Rhyzkahl took a threatening stride to the edge of his orbit. “I am not your pet,” he snarled, vein throbbing in his forehead when I didn’t flinch.
“You just need to be tamed, that’s all,” I said with a soft laugh, delighted at the outrage and denial that bristled in his stance. I was probably enjoying this way too much, but I needed it after the day I’d endured. I glanced up at the sky. “It’s supposed to rain later tonight. If you’re a good boy, I might give you a blanket.”
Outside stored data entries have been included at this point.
Lemma Write_ok fd buf count wc ps e wc' ps' : pipes_ok ps → Write fd buf count wc ps = Done (e, wc', ps') → pipes_ok ps'.
Proof.
  intros Hps E. destruct (pipe_of fd ps) as [[i p]| | |] eqn:Ep; [|unfold Write in E; rewrite Ep in E; discriminate E..].
  destruct (pipe_write_spec fd ps i p buf count wc Hps Ep) as (e1 & wc1 & p1 & E1 & Hp & _). rewrite E in E1.
  injection E1 as -> -> ->. by apply set_pipe_ok.
Qed.

Lemma Read_ok fd count rc ps e bs rc' ps' : pipes_ok ps → Read fd count rc ps = Done (e, bs, rc', ps') → pipes_ok ps'.
Proof.
  intros Hps E. destruct (pipe_of fd ps) as [[i p]| | |] eqn:Ep; [|unfold Read in E; rewrite Ep in E; discriminate E..].
  destruct (pipe_read_spec fd ps i p count rc Hps Ep) as (e1 & rc1 & p1 & E1 & Hp & _).
  rewrite E in E1. injection E1 as -> -> -> ->. by apply set_pipe_ok.
Qed.

Lemma keeps_write a0 a1 a2 : keeps (sys_write a0 a1 a2).
Proof.
  intros s e s' [Ht Hp] E. unfold sys_write in E. run_done E; split; try done.
  cbn [set_pipes pipes]. by eapply Write_ok.
Qed.

Lemma keeps_read a0 a1 a2 : keeps (sys_read a0 a1 a2).
Proof.
  intros s e s' [Ht Hp] E. unfold sys_read in E. run_done E; split; try done.
  cbn [set_umem set_pipes pipes]. by eapply Read_ok.
Qed.
Lemma keeps_fd s t ps v s' :
  fd_step (table s, pipes s, vfs s) (t, ps, v) → pipes_ok ps → sys_ok s → table s' = t → pipes s' = ps → sys_ok s'.
Proof. intros Hs Hp [Ht _] E1 E2. unfold sys_ok. rewrite E1, E2. split; [|done]. exact (fd_step_ok _ _ Hs Ht). Qed.

Lemma keeps_openat a0 a1 a2 : keeps (sys_openat a0 a1 a2).
Proof.
  intros s e s' Hs E. unfold sys_openat in E. run_done E; (eapply keeps_fd; [by eapply step_open|apply Hs|done..]).
Qed.

Lemma keeps_close a0 : keeps (sys_close a0).
Proof. intros s e s' Hs E. unfold sys_close in E. run_done E. eapply keeps_fd; [by eapply step_close|apply Hs|done..]. Qed.

Lemma keeps_dup a0 : keeps (sys_dup a0).
Proof. intros s e s' Hs E. unfold sys_dup in E. run_done E. eapply (keeps_fd s); [by eapply step_copy|apply Hs|done..]. Qed.

Lemma keeps_dup3 a0 a1 : keeps (sys_dup3 a0 a1).
Proof. intros s e s' Hs E. unfold sys_dup3 in E. run_done E; [done|]. eapply keeps_fd; [by eapply step_copy|apply Hs|done..]. Qed.

Lemma keeps_fcntl a0 a1 a2 : keeps (sys_fcntl a0 a1 a2).
Proof. intros s e s' Hs E. unfold sys_fcntl in E. run_done E; [done|]. eapply keeps_fd; [by eapply step_copy|apply Hs|done..]. Qed.

Lemma keeps_pipe2 a0 a1 : keeps (sys_pipe2 a0 a1).
Proof.
  intros s e s' Hs E. unfold sys_pipe2 in E. run_done E. eapply keeps_fd; [by eapply step_pipe| |done..].
  edestruct CreatePipe_ok as (_ & _ & Ho & _); [apply Hs|eassumption|]. by eapply open_pipe_ok; [apply Hs|].
Qed.

(** The other calls do not touch descriptors and pipes. *)
Lemma readv_loop_same n : ∀ fd iov r s r' s', readv_loop n fd iov r s = Done (r', s') → table s' = table s ∧ pipes s' = pipes s.
Proof.
  induction n as [|n IH]; intros fd iov r s r' s' E; cbn [readv_loop] in E; run_done E; try done. by apply IH in E.
Qed.

Lemma writev_loop_same n : ∀ fd iov r s r' s', writev_loop n fd iov r s = Done (r', s') → table s' = table s ∧ pipes s' = pipes s.
Proof.
  induction n as [|n IH]; intros fd iov r s r' s' E; cbn [writev_loop] in E; run_done E; try done. by apply IH in E.
Qed.

Lemma pselect_loop_same n : ∀ i copy rd s e s', pselect_loop n i copy rd s = Done (e, s') → table s' = table s ∧ pipes s' = pipes s.
Proof.
  induction n as [|n IH]; intros i copy rd s e s' E; cbn [pselect_loop] in E; run_done E; try done; by apply IH in E.
Qed.

Definition steady (call : Sys D M → outcome (pipe_exit * Sys D M)) : Prop :=
  ∀ s e s', call s = Done (e, s') → table s' = table s ∧ pipes s' = pipes s.

Lemma steady_keeps call : steady call → keeps call.
Proof. intros Hc s e s' [Ht Hp] [E1 E2]%Hc. unfold sys_ok. by rewrite E1, E2. Qed.

Lemma steady_readv a0 a1 a2 : steady (sys_readv a0 a1 a2).
Proof. intros s e s' E. unfold sys_readv in E. run_done E. by eapply readv_loop_same. Qed.
Lemma steady_writev a0 a1 a2 : steady (sys_writev a0 a1 a2).
Proof. intros s e s' E. unfold sys_writev in E. run_done E. by eapply writev_loop_same. Qed.
Lemma steady_pselect6 a0 a1 a3 : steady (sys_pselect6 a0 a1 a3).
Proof. intros s e s' E. unfold sys_pselect6 in E. run_done E; try done; by apply pselect_loop_same in E. Qed.
Lemma steady_chdir a0 : steady (sys_chdir a0).
Proof. intros s e s' E. unfold sys_chdir in E. by run_done E. Qed.
Lemma steady_getdents64 a0 a1 a2 : steady (sys_getdents64 a0 a1 a2).
Proof. intros s e s' E. unfold sys_getdents64 in E. by run_done E. Qed.
Lemma steady_mkdirat a0 a1 a2 : steady (sys_mkdirat a0 a1 a2).
Proof. intros s e s' E. unfold sys_mkdirat in E. by run_done E. Qed.
Lemma steady_unlinkat a0 a1 : steady (sys_unlinkat a0 a1).
Proof. intros s e s' E. unfold sys_unlinkat in E. by run_done E. Qed.
Lemma steady_lseek a0 a1 a2 : steady (sys_lseek a0 a1 a2).
Proof. intros s e s' E. unfold sys_lseek in E. by run_done E. Qed.
Lemma steady_sendfile a0 a1 a2 a3 : steady (sys_sendfile a0 a1 a2 a3).
Proof. intros s e s' E. unfold sys_sendfile in E. by run_done E. Qed.
Lemma user_fstat_same info path stat s r s' : user_fstat info path stat s = Done (r, s') → table s' = table s ∧ pipes s' = pipes s.
Proof. intros E. unfold user_fstat in E. cbv zeta in E. run_done E; done. Qed.
Lemma steady_fstat info a0 a1 : steady (sys_fstat info a0 a1).
Proof. intros s e s' E. unfold sys_fstat in E. run_done E. by eapply user_fstat_same. Qed.
Lemma steady_fstatat info a0 a1 a2 : steady (sys_fstatat info a0 a1 a2).
Proof. intros s e s' E. unfold sys_fstatat in E. run_done E. by eapply user_fstat_same. Qed.
Lemma steady_utimensat info a0 a1 : steady (sys_utimensat info a0 a1).
Proof. intros s e s' E. unfold sys_utimensat in E. by run_done E. Qed.
Lemma steady_readlinkat a1 a2 : steady (sys_readlinkat a1 a2).
Proof. intros s e s' E. unfold sys_readlinkat in E. by run_done E. Qed.
Lemma steady_answer r a bs : steady (answer r a bs).
Proof. intros s e s' E. unfold answer in E. by run_done E. Qed.
Lemma steady_prlimit64 a3 : steady (sys_prlimit64 a3).
Proof. intros s e s' E. unfold sys_prlimit64 in E. destruct (ztrue a3); [by apply steady_answer in E|by injection E as <- <-]. Qed.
Rhyzkahl made an inarticulate sound as I walked away, but I didn’t look back. As soon as Idris and Pellini came home, we were going to barricade that damn valve by the pond. I didn’t care how exhausted we were. No more surprise guests.
I continued inside an
d to the bathroom, stripped off my clothing and, finally, indulged in the searing hot shower I’d longed for since my arrest. I shampooed my hair three times, scrubbed every inch of my body with the loofah, then closed my eyes, stood under the spray, and let my mind empty.
Eventually, I felt clean and renewed on a number of levels. After drying, I wrapped a towel around me and padded to my room, pulled on shorts and a plain t-shirt then descended into my basement.
Idris’s duffle lay in a crumpled heap on the floor beside the futon, along with a pile of dirty clothing. Ryan’s belongings occupied the dresser and table, but I had a feeling they’d never be retrieved. Szerain still maintained the Ryan persona, but for how long? A pang of loss whispered through me. The Ryan I’d laughed and cried with was gone forever. I never got the chance to say goodbye.